◆ THE PROBLEM ◆
Beginning with the very first line, please reproduce the entries exactly through the line containing "(** ** A small registry *)".

====== MATERIAL FOR THE TASK ======

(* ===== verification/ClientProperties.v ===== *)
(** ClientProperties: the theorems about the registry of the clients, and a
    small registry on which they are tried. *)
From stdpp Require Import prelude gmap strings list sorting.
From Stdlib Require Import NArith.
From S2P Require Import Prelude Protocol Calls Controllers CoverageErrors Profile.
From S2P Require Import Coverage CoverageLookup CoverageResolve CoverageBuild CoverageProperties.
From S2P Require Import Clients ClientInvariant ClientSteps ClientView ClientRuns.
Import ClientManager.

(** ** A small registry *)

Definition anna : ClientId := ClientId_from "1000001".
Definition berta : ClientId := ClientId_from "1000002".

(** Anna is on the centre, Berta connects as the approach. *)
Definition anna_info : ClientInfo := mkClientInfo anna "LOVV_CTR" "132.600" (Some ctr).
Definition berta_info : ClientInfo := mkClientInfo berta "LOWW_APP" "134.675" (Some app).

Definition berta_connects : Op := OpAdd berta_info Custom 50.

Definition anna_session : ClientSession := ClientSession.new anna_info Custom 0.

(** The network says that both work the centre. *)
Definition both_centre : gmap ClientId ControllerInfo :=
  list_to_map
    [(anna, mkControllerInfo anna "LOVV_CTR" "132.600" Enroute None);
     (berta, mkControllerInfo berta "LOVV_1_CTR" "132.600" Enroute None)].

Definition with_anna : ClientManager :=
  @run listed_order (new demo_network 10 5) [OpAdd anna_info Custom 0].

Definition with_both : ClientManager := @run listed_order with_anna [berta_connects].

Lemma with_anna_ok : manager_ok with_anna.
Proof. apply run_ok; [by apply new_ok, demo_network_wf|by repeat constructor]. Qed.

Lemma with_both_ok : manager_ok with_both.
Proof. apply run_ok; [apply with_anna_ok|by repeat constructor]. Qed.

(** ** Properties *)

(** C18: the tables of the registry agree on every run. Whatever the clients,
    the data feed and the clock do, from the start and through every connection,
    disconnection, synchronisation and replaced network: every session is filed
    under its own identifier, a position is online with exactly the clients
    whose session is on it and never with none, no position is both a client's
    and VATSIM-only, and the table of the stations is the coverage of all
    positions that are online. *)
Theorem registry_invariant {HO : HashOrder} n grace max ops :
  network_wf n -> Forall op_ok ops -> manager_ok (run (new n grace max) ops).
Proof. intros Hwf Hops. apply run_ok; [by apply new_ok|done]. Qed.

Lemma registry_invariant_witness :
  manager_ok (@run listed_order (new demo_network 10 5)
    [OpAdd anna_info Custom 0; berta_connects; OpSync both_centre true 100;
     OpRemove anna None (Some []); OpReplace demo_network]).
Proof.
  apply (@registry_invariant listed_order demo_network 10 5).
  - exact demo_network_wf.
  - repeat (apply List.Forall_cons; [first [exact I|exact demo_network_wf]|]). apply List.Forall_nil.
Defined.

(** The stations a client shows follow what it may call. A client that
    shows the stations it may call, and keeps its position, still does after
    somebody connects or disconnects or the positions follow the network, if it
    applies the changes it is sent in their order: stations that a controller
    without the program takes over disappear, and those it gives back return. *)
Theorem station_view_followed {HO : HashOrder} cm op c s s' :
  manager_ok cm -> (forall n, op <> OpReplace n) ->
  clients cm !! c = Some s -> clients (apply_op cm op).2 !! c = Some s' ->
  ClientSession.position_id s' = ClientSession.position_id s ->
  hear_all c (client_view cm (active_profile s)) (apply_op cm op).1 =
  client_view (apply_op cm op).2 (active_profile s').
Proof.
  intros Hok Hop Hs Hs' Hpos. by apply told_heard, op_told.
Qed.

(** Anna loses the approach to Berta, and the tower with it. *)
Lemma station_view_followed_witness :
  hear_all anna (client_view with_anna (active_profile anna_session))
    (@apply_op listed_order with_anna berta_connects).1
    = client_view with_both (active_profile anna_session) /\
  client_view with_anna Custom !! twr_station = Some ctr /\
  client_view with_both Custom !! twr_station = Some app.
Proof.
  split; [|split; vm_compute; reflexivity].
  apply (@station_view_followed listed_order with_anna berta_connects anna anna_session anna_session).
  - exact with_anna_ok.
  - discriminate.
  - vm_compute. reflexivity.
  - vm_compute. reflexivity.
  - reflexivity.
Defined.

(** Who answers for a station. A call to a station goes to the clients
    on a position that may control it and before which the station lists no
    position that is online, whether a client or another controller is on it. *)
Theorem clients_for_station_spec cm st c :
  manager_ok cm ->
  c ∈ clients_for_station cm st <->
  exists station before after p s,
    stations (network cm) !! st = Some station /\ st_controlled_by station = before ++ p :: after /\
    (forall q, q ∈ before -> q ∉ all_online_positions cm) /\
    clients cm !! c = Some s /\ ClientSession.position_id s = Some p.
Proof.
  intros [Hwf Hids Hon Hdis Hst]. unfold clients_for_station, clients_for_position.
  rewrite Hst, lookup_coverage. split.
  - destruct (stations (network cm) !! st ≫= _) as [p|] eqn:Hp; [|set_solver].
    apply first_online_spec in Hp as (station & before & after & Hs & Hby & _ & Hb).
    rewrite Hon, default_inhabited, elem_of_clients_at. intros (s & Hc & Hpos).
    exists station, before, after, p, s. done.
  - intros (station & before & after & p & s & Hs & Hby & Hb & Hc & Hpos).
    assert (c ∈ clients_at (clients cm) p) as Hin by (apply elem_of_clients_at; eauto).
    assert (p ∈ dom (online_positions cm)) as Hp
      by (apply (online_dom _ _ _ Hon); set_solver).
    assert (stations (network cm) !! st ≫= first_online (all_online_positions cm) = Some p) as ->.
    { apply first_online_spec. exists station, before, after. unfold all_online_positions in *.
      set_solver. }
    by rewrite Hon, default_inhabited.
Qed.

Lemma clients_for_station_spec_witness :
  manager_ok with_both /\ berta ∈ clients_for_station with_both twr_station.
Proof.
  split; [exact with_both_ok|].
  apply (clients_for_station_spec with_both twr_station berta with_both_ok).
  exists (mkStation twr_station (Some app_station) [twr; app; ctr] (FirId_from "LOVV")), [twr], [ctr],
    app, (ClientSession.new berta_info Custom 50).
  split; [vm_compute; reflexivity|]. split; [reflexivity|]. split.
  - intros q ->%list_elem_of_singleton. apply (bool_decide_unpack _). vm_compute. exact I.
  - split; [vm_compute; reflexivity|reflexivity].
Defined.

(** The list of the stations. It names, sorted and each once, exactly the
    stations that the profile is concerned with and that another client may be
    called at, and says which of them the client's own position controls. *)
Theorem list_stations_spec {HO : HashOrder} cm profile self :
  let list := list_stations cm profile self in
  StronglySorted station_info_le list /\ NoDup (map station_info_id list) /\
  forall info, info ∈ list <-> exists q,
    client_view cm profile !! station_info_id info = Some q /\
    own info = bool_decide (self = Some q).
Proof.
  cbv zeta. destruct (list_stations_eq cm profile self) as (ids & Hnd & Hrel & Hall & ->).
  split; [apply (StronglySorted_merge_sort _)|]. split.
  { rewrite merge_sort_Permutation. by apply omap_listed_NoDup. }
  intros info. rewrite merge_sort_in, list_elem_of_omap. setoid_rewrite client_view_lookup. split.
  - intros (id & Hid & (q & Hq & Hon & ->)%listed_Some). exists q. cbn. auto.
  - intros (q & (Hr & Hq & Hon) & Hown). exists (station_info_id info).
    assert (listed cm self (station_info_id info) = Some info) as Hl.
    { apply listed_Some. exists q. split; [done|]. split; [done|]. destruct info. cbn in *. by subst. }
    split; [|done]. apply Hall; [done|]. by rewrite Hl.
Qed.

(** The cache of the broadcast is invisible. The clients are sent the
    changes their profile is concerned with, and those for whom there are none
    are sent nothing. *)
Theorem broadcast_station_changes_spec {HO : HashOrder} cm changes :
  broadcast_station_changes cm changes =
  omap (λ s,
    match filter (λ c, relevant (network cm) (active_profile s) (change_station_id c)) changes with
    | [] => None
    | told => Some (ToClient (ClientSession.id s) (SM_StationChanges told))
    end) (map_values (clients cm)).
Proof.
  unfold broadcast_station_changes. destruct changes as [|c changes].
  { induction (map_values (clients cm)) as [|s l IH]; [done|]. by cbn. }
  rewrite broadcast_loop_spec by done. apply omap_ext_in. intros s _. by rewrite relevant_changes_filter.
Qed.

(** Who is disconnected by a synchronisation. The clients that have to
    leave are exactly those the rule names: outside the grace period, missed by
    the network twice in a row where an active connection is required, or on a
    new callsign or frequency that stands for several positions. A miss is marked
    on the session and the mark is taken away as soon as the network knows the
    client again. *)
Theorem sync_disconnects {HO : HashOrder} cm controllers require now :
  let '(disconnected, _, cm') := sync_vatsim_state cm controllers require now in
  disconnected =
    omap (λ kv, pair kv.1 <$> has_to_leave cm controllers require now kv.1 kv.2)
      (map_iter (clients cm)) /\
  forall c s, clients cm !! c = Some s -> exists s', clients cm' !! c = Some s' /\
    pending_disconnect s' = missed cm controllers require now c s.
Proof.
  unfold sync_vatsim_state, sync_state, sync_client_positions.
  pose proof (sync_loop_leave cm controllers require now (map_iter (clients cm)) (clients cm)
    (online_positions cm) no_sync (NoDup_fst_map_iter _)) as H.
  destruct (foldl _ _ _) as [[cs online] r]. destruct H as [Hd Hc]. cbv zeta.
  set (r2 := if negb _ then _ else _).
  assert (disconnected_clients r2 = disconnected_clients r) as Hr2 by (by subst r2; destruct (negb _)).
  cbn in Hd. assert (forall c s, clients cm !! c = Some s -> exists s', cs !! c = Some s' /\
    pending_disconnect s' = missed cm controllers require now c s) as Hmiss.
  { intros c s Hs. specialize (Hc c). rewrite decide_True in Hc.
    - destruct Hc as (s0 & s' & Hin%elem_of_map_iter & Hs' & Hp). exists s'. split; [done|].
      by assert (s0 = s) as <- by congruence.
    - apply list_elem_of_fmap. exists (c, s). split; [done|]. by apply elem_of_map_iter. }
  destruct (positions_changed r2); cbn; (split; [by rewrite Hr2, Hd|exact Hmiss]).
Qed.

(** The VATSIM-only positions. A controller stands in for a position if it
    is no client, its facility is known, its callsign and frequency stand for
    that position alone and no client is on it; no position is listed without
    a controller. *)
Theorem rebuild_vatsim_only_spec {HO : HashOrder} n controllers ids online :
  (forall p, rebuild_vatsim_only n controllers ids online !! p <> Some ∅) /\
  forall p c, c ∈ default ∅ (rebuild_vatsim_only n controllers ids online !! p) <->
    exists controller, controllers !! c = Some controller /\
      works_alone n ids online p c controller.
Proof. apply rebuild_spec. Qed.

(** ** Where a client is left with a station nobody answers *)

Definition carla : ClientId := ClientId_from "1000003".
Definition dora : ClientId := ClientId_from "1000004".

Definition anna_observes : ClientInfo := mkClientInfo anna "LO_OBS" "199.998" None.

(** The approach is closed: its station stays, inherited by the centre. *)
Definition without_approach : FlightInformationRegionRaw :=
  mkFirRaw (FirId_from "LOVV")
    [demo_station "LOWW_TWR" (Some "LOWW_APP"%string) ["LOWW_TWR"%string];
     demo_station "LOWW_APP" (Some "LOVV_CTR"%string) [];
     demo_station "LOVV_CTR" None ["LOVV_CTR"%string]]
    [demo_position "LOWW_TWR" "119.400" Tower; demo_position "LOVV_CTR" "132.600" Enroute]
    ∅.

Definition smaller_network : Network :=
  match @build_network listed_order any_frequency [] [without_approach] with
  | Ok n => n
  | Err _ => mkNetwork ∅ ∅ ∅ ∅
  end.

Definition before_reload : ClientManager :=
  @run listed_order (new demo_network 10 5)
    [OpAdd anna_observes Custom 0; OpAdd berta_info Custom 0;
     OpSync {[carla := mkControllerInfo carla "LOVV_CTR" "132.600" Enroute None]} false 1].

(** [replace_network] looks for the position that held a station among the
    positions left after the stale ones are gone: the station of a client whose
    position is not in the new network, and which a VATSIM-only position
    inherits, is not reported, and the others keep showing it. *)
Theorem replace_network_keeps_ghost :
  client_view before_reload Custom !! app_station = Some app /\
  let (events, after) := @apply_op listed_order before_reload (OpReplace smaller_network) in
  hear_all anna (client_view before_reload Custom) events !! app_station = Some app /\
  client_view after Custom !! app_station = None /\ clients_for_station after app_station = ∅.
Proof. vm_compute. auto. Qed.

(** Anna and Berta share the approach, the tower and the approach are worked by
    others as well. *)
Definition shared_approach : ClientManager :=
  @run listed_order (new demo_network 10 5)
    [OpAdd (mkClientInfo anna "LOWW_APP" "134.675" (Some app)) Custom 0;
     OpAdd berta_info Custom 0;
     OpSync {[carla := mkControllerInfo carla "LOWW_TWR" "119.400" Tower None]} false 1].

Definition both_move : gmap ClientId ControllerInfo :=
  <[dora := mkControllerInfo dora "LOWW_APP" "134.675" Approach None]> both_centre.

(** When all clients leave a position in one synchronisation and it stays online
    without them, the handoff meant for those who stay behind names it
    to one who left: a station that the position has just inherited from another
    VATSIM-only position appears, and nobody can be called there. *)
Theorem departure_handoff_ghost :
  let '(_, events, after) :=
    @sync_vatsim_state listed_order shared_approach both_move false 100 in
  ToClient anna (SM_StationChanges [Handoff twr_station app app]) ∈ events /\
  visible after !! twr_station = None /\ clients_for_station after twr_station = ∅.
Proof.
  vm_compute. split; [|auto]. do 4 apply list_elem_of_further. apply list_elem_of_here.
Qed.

======

◆ YOUR RESPONSE ◆
(* ===== verification/ClientProperties.v ===== *)
(** ClientProperties: the theorems about the registry of the clients, and a
    small registry on which they are tried. *)
From stdpp Require Import prelude gmap strings list sorting.
From Stdlib Require Import NArith.
From S2P Require Import Prelude Protocol Calls Controllers CoverageErrors Profile.
From S2P Require Import Coverage CoverageLookup CoverageResolve CoverageBuild CoverageProperties.
From S2P Require Import Clients ClientInvariant ClientSteps ClientView ClientRuns.
Import ClientManager.

(** ** A small registry *)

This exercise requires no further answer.